→ Task goal
Take the entries that follow and return exactly the lines from the one holding "of its command" through the one holding "Definition do_close (fd", both included. Nothing else is needed.

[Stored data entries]
════════
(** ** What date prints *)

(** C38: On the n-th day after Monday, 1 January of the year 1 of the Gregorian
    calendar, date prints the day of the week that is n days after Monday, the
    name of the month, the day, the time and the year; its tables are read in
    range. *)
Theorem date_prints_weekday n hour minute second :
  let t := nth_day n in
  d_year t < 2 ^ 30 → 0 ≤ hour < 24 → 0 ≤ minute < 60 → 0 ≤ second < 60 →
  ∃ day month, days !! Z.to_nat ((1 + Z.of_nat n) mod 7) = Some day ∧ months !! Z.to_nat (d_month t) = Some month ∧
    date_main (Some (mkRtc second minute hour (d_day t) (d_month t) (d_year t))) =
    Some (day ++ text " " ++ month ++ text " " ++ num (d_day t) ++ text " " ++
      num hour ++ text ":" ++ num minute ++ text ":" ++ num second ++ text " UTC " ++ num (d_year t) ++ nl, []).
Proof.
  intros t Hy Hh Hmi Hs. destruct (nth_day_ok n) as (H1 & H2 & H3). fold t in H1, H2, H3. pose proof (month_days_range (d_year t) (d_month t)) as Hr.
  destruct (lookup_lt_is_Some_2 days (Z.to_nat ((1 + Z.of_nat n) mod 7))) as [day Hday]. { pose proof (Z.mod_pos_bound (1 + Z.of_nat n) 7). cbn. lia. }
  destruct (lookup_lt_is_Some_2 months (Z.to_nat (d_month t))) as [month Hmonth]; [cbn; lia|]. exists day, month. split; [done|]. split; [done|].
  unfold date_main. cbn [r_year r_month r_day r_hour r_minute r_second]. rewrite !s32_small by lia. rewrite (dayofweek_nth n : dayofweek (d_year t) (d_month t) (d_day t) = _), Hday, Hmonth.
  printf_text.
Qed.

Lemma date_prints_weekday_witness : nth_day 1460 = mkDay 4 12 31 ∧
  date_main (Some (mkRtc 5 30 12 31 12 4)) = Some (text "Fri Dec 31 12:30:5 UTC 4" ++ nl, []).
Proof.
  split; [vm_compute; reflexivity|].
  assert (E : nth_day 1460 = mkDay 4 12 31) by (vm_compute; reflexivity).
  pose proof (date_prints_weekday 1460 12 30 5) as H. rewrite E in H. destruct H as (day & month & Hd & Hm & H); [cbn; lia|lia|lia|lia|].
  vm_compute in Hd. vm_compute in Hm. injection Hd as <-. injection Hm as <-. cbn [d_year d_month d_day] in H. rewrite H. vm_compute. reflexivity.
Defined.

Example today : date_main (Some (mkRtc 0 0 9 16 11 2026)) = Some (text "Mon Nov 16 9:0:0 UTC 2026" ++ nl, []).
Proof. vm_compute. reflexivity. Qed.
════════
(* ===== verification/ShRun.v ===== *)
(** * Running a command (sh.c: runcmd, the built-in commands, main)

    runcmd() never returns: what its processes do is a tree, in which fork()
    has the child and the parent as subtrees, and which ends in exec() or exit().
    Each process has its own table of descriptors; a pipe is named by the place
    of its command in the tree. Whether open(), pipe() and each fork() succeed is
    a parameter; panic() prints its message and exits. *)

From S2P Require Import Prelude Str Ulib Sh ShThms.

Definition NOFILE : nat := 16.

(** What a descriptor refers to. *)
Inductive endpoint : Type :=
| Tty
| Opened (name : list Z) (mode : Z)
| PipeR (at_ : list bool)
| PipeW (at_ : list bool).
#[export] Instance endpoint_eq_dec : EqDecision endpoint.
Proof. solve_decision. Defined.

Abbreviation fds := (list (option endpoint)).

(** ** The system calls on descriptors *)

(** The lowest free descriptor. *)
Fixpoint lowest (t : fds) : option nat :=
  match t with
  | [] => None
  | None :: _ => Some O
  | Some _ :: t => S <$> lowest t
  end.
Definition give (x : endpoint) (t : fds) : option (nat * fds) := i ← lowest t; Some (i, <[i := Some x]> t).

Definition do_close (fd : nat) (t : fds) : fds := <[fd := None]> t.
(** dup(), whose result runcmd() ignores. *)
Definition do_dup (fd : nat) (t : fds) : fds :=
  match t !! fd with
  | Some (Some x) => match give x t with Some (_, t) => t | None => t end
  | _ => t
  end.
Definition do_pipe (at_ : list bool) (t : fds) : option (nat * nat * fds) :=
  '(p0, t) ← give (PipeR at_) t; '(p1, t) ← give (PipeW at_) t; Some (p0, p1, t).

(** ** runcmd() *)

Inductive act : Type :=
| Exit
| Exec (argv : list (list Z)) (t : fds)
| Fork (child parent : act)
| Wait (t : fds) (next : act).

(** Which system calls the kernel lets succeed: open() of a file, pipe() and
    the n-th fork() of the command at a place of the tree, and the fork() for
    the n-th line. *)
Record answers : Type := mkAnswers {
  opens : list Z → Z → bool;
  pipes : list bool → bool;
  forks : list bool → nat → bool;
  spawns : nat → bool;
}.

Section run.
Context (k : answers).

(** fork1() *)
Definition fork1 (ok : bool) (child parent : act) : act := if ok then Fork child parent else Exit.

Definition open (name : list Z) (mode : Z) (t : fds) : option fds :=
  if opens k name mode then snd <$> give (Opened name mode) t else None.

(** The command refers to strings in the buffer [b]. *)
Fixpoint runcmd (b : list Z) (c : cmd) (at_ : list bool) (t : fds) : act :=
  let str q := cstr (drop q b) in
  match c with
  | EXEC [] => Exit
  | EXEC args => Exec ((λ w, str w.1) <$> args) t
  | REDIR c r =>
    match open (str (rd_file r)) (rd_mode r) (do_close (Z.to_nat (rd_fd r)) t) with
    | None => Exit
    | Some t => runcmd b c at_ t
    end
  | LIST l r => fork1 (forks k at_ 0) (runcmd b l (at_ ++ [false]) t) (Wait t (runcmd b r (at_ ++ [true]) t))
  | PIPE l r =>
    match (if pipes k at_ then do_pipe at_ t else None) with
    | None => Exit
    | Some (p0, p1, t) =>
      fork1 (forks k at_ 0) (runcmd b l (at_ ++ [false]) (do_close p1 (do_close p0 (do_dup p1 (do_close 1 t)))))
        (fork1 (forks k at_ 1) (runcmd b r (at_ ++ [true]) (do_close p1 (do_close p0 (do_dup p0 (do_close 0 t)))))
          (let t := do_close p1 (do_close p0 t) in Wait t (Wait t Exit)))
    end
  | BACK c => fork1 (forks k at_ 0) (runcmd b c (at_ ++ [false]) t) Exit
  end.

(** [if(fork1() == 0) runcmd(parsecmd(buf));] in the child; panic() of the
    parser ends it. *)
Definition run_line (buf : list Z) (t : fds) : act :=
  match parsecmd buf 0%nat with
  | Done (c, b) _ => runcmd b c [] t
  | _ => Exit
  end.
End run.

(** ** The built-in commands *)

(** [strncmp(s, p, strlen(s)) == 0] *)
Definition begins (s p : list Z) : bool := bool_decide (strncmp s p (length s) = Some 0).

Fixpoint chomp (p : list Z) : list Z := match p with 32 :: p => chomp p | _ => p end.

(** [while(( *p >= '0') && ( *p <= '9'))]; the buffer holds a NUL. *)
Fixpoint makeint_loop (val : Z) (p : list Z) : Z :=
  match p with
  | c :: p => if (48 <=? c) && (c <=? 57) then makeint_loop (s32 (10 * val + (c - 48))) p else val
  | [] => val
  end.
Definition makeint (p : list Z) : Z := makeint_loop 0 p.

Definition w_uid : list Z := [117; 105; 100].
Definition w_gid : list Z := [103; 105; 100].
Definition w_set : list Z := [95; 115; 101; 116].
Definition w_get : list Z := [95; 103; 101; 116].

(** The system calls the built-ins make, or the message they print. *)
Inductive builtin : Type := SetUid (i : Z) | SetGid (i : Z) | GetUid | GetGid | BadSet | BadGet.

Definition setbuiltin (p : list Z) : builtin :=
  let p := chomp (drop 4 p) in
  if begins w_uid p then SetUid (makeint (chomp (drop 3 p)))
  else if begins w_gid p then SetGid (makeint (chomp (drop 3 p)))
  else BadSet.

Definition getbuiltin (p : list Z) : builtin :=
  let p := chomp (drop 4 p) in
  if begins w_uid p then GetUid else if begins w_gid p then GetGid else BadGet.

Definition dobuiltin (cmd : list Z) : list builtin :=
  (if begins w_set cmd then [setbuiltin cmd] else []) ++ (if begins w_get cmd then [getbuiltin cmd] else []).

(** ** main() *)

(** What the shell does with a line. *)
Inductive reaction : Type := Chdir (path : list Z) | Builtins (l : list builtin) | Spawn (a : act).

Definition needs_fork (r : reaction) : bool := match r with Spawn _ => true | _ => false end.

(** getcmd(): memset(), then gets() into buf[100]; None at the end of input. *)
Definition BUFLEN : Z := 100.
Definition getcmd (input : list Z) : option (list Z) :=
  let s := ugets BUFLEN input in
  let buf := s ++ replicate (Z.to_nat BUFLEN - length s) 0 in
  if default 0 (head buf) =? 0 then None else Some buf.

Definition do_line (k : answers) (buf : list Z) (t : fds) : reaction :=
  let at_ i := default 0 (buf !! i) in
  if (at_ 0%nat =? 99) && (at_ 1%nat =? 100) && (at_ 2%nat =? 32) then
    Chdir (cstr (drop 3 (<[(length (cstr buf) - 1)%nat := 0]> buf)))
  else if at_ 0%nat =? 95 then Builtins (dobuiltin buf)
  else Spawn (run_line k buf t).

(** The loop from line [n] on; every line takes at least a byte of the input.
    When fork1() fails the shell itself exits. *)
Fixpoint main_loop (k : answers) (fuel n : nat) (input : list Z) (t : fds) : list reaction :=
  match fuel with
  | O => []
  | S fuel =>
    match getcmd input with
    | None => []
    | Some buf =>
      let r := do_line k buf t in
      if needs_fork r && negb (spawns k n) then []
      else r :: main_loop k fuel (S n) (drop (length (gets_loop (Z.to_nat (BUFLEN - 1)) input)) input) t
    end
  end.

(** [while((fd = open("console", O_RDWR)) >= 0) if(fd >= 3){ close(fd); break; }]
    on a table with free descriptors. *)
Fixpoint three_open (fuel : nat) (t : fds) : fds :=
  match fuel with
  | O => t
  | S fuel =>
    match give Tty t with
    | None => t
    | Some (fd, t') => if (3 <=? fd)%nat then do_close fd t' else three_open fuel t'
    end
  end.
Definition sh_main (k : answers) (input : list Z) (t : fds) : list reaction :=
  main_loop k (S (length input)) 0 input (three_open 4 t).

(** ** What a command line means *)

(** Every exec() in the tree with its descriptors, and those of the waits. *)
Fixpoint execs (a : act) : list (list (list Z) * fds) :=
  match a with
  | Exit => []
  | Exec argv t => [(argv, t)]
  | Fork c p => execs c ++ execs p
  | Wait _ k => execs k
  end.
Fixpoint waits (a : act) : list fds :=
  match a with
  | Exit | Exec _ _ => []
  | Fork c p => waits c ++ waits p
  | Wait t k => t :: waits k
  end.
════════
→ Problem solution
    of its command in the tree. Whether open(), pipe() and each fork() succeed is
    a parameter; panic() prints its message and exits. *)

From S2P Require Import Prelude Str Ulib Sh ShThms.

Definition NOFILE : nat := 16.

(** What a descriptor refers to. *)
Inductive endpoint : Type :=
| Tty
| Opened (name : list Z) (mode : Z)
| PipeR (at_ : list bool)
| PipeW (at_ : list bool).
#[export] Instance endpoint_eq_dec : EqDecision endpoint.
Proof. solve_decision. Defined.

Abbreviation fds := (list (option endpoint)).

(** ** The system calls on descriptors *)

(** The lowest free descriptor. *)
Fixpoint lowest (t : fds) : option nat :=
  match t with
  | [] => None
  | None :: _ => Some O
  | Some _ :: t => S <$> lowest t
  end.
Definition give (x : endpoint) (t : fds) : option (nat * fds) := i ← lowest t; Some (i, <[i := Some x]> t).

Definition do_close (fd : nat) (t : fds) : fds := <[fd := None]> t.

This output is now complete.